What does this mean for its Ford Edge cousin?
The future of the Ford Edge isn't looking good and neither, it seems, is its platform-mate the Lincoln Nautilus. Earlier this summer, we reported Ford might discontinue the Edge sometime in 2023 when the current generation's lifecycle is up so it would make sense the Nautilus would suffer the same fate. But why would the Blue Oval drop one of its most well-known two-row crossovers? Because it's not really needed anymore. The slightly smaller Escape and slightly bigger Explorer are luring in more than their fair share of buyers. Also, the arrival of the Bronco and Bronco Sport could put a further dent into Edge sales.

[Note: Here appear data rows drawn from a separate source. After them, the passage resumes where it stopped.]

(** Taking the failing image tags out of the parsed tree changes nothing
    of what the walk appends. *)
Lemma failed_images_pruned (markdown_text markdown_text' : string) :
  BeautifulSoup (markdown_markdown markdown_text')
  = flat_map (ImgBlocks.prune (ImgBlocks.failed_img fetch_image))
      (BeautifulSoup (markdown_markdown markdown_text)) ->
  walk (visited markdown_text') = walk (visited markdown_text).
Proof.
  intro Hpruned. unfold ImgBlocks.visited. rewrite Hpruned.
  rewrite (walk_keys _ _
             (prune_visited_keys _ (ImgBlocks.failed_img fetch_image)
                (fun n H => proj1 (failed_img_spec n H)) _)).
  apply walk_without_failed.
  intros n _ H. exact (proj2 (failed_img_spec n H)).
Qed.

End ImgRenderer.



(* ------------------------------------------------------------------ *)
(** ** The image extractor: the search for images                      *)
(* ------------------------------------------------------------------ *)

Section ImageSearch.

Import TestApp Refs.

Variable serpapi_api_key : option string.
Variable serpapi_search : string -> string -> search_outcome.
Variable st_image_ok : string -> string -> bool.

Local Notation "'display_images'" :=
  (display_images_from_markdown serpapi_api_key serpapi_search st_image_ok).

(** Showing the results appends images only, at most one per result. *)
Lemma show_results_trace (destination : string)
  (results : list (nat * img_result)) :
  forall trace,
    exists images,
      fold_left (show_result st_image_ok destination) results trace
      = trace ++ images
      /\ List.length images <= List.length results
      /\ forallb is_image images = true.
Proof.
  induction results as [|r results IH]; intro trace.
  - exists []. simpl. now rewrite app_nil_r.
  - simpl.
    destruct (IH (show_result st_image_ok destination trace r))
      as [images [Hfold [Hlen Himg]]].
    rewrite Hfold. unfold show_result.
    destruct (original (snd r)) as [img_url|];
      [destruct (Py.truthy img_url);
         [destruct (st_image_ok img_url _) |] |].
    2-4: exists images; repeat split; [lia | exact Himg].
    eexists (_ :: images). rewrite <- app_assoc. simpl.
    repeat split; [lia | exact Himg].
Qed.

Lemma filter_images_none (images : list effect) :
  forallb is_image images = true -> filter is_request images = [].
Proof.
  induction images as [|e images IH]; [reflexivity |].
  simpl. intro H. apply andb_prop in H. destruct H as [He Hrest].
  destruct e; try discriminate. simpl. now apply IH.
Qed.

Lemma filter_images_all (images : list effect) :
  forallb is_image images = true -> filter is_image images = images.
Proof.
  induction images as [|e images IH]; [reflexivity |].
  simpl. intro H. apply andb_prop in H. destruct H as [He Hrest].
  rewrite He. now rewrite IH.
Qed.

(** One search, with the query of the destination, and at most three
    images. *)
Lemma search_images_trace (destination api_key : string) :
  filter is_request
    (search_images serpapi_search st_image_ok destination api_key)
  = [requests_get "https://serpapi.com/search"
       (destination ++ " travel attractions") "isch" api_key]
  /\ List.length
       (filter is_image
          (search_images serpapi_search st_image_ok destination api_key))
     <= 3.
Proof.
  unfold search_images; cbv zeta.
  destruct (serpapi_search _ api_key) as [e | [images_results|]].
  - simpl. split; [reflexivity | lia].
  - destruct (show_results_trace destination
                (combine (seq 0 (List.length (firstn 3 images_results)))
                   (firstn 3 images_results))
                [requests_get "https://serpapi.com/search"
                   (destination ++ " travel attractions") "isch" api_key])
      as [images [Hfold [Hlen Himg]]].
    rewrite Hfold. simpl.
    rewrite (filter_images_none images Himg), (filter_images_all images Himg).
    split; [reflexivity |].
    rewrite length_combine, length_seq, Nat.min_id in Hlen.
    pose proof (firstn_le_length 3 images_results). lia.
  - simpl. split; [reflexivity | lia].
Qed.
(** * gengine physics core: boxes, rigid bodies, engine tick, movement controller

    A shallow embedding of the Go package [physics] (box.go, the rigid body,
    the physics engine and movement.go) together with the properties of its
    specification.

    Numbers.  The Go code computes on [float32].  The code is embedded once,
    over an interface [Float32Ops] that lists the scalar operations the
    source uses, and is then read at two interpretations:

    - [binary32]: IEEE 754 single precision, built from the Standard
      Library's [SpecFloat] with [prec = 24] and [emax = 128]; this is the
      arithmetic the compiled program performs (every operation rounded to
      nearest even on its own, signed zeros, infinities, NaN) and it is
      executable;
    - [exactR]: the real numbers, every operation exact; it is used for the
      properties that are statements of exact arithmetic (a margin that is
      kept, a magnitude equal to the speed).

    Properties that depend only on control flow are proved for every
    interpretation of the interface.

    Data.  A [*Box] is an [option (Box F)], a slice a [list], an [int] a
    [Z]; a method with a pointer receiver takes the body and returns the
    body it leaves.  The loops of [Move] are fixpoints on the number of
    iterations left.  The vector operations are those of [mgl32]
    ([Add], [Sub], [Mul], [Len], [Normalize], [Abs]). *)

From Stdlib Require Import ZArith List Bool Lia.
From Stdlib Require Import Reals Lra.
From Stdlib Require Import SpecFloat.
Import ListNotations.

Set Implicit Arguments.

(** ** The scalar interface *)

(** The operations of Go's [float32] that the package uses.  [f_of_Z] is the
    conversion [float32(n)] of an [int], [f_trunc] the conversion [int(x)]. *)
Class Float32Ops (F : Type) : Type := {
  f_add : F -> F -> F;
  f_sub : F -> F -> F;
  f_mul : F -> F -> F;
  f_div : F -> F -> F;
  f_neg : F -> F;
  f_sqrt : F -> F;
  f_ltb : F -> F -> bool;
  f_gtb : F -> F -> bool;
  f_eqb : F -> F -> bool;
  f_of_Z : Z -> F;
  f_trunc : F -> Z
}.

Declare Scope f32_scope.
Delimit Scope f32_scope with f32.
Infix "+" := f_add : f32_scope.
Infix "-" := f_sub : f32_scope.
Infix "*" := f_mul : f32_scope.
Infix "/" := f_div : f32_scope.
Notation "- x" := (f_neg x) : f32_scope.
Infix "<?" := f_ltb : f32_scope.
Infix ">?" := f_gtb : f32_scope.
Infix "=?" := f_eqb : f32_scope.

(** ** mgl32.Vec3 *)

Record Vec3 (F : Type) : Type := mkVec3 { vX : F; vY : F; vZ : F }.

Unfortunately for the Nautilus, it can't survive without the Edge, and according to information obtained by Ford Authority, Nautilus production is also now scheduled to end in July 2024 at the Oakville Assembly Plant in Canada, which also builds the Edge.

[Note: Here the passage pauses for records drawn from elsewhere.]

(** The loop of [replace] with a global pattern: successive matches from
    left to right; after an empty match the search moves one code unit on.
    [skip] counts the code units of the current match still to be passed
    over and [before] is the input already passed, reversed. *)
Fixpoint replace_from (r : regex) (t : list piece) (total : nat)
    (before : list ascii) (s : list ascii) (skip : nat) : list ascii :=
  match skip with
  | S n =>
    match s with
    | c :: s' => replace_from r t total (c :: before) s' n
    | [] => []
    end
  | 0 =>
    match match_here r total s with
    | Some rest =>
      let m := List.length s - List.length rest in
      let out := expand t (rev before) (firstn m s) rest in
      match s with
      | [] => out
      | c :: s' =>
        if (m =? 0)%nat
        then out ++ c :: replace_from r t total (c :: before) s' 0
        else out ++ replace_from r t total (c :: before) s' (m - 1)
      end
    | None =>
      match s with
      | [] => []
      | c :: s' => c :: replace_from r t total (c :: before) s' 0
      end
    end
  end.

(** [payload.replace(new RegExp(src, 'g'), replacement)]. *)
Definition replace_global (payload src replacement : string) : outcome string :=
  obind (compile src) (fun r =>
  obind (parse_template (has_groups r) (chars replacement)) (fun t =>
  Ok (text (replace_from r t (List.length (chars payload)) [] (chars payload) 0)))).

End Regex.

(** ** JSON values, [JSON.stringify] and [JSON.parse]

    Numbers are the integers a double holds exactly (magnitude below 2^53);
    the entries of an object are kept in the object's property order.  The
    parser answers [Beyond] on fractions, exponents, negative zero, escapes
    of code units above 255, and on objects with a repeated or an
    integer-like key (which JavaScript would reorder). *)

Module JSON.

Inductive json : Type :=
| JNull
| JBool (b : bool)
| JNum (z : Z)
| JStr (s : string)
| JArr (items : list json)
| JObj (members : list (string * json)).

Definition hex_digit (upper : bool) (n : nat) : ascii :=
  if (n <? 10)%nat then ascii_of_nat (48 + n)
  else ascii_of_nat ((if upper then 55 else 87) + n).

Definition escape_char (c : ascii) : list ascii :=
  let n := code c in
  if Ascii.eqb c dquote then ["\"%char; dquote]
  else if Ascii.eqb c "\" then chars "\\"
  else if (n =? 8)%nat then chars "\b"
  else if (n =? 9)%nat then chars "\t"
  else if (n =? 10)%nat then chars "\n"
  else if (n =? 12)%nat then chars "\f"
  else if (n =? 13)%nat then chars "\r"
  else if (n <? 32)%nat
       then chars "\u00" ++ [hex_digit false (n / 16); hex_digit false (n mod 16)]
  else [c].

Definition quote (s : string) : list ascii :=
  dquote :: flat_map escape_char (chars s) ++ [dquote].

Definition number_text (z : Z) : list ascii :=
  chars (DecimalString.NilZero.string_of_int (Z.to_int z)).

Fixpoint commas (l : list (list ascii)) : list ascii :=
  match l with
  | [] => []
  | [x] => x
  | x :: rest => x ++ ","%char :: commas rest
  end.

Fixpoint stringify_chars (v : json) : list ascii :=
  match v with
  | JNull => chars "null"
  | JBool true => chars "true"
  | JBool false => chars "false"
  | JNum z => number_text z
  | JStr s => quote s
  | JArr items => "["%char :: commas (map stringify_chars items) ++ ["]"%char]
  | JObj members =>
    "{"%char ::
      commas (map (fun m => quote (fst m) ++ ":"%char :: stringify_chars (snd m)) members)
      ++ ["}"%char]
  end.

(** [JSON.stringify(v)]. *)
Definition stringify (v : json) : string := text (stringify_chars v).

Definition is_ws (c : ascii) : bool :=
  let n := code c in (n =? 32)%nat || (n =? 9)%nat || (n =? 10)%nat || (n =? 13)%nat.

Fixpoint skip_ws (s : list ascii) : list ascii :=
  match s with
  | c :: s' => if is_ws c then skip_ws s' else s
  | [] => []
  end.

Definition unexpected {A} : outcome A := Throw (SyntaxError "Unexpected token in JSON").

Definition hex_value (c : ascii) : option nat :=
  let n := code c in
  if (48 <=? n)%nat && (n <=? 57)%nat then Some (n - 48)
  else if (65 <=? n)%nat && (n <=? 70)%nat then Some (n - 55)
  else if (97 <=? n)%nat && (n <=? 102)%nat then Some (n - 87)
  else None.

There is one way that Ford can keep both the Edge and Nautilus in North America, assuming it determines there will be sufficient market demand: import them from China. The Edge is already expected to survive in that market because of strong sales. At present, the Edge is produced at Ford's Changan Hangzhou production facility. Adding the Nautilus to that assembly line would not be a challenge.
Unfortunately, the Oakville facility currently only builds the Edge and Nautilus and, therefore, its future status beyond 2023-2024 remains uncertain. Ford has not decided whether to assign the factory a new vehicle(s) or shutter it entirely. But there could be another reason why Ford has determined neither the Edge nor the Nautilus is necessary for the years ahead: electrification.
Not long ago, Ford canceled plans for Lincoln to launch an all-electric SUV co-developed with Rivian. The unnamed model would have utilized Rivian's "skateboard" platform, but the onset of the coronavirus pandemic and its economic repercussions forced Ford's hand. However, Lincoln still plans to offer a pure-electric vehicle eventually, and it'll probably be around the same size as the Nautilus. It wouldn't make sense to sell both.
Neither Ford nor Lincoln has commented on the future status of their respective mid-size crossovers, but it appears they are now on life support.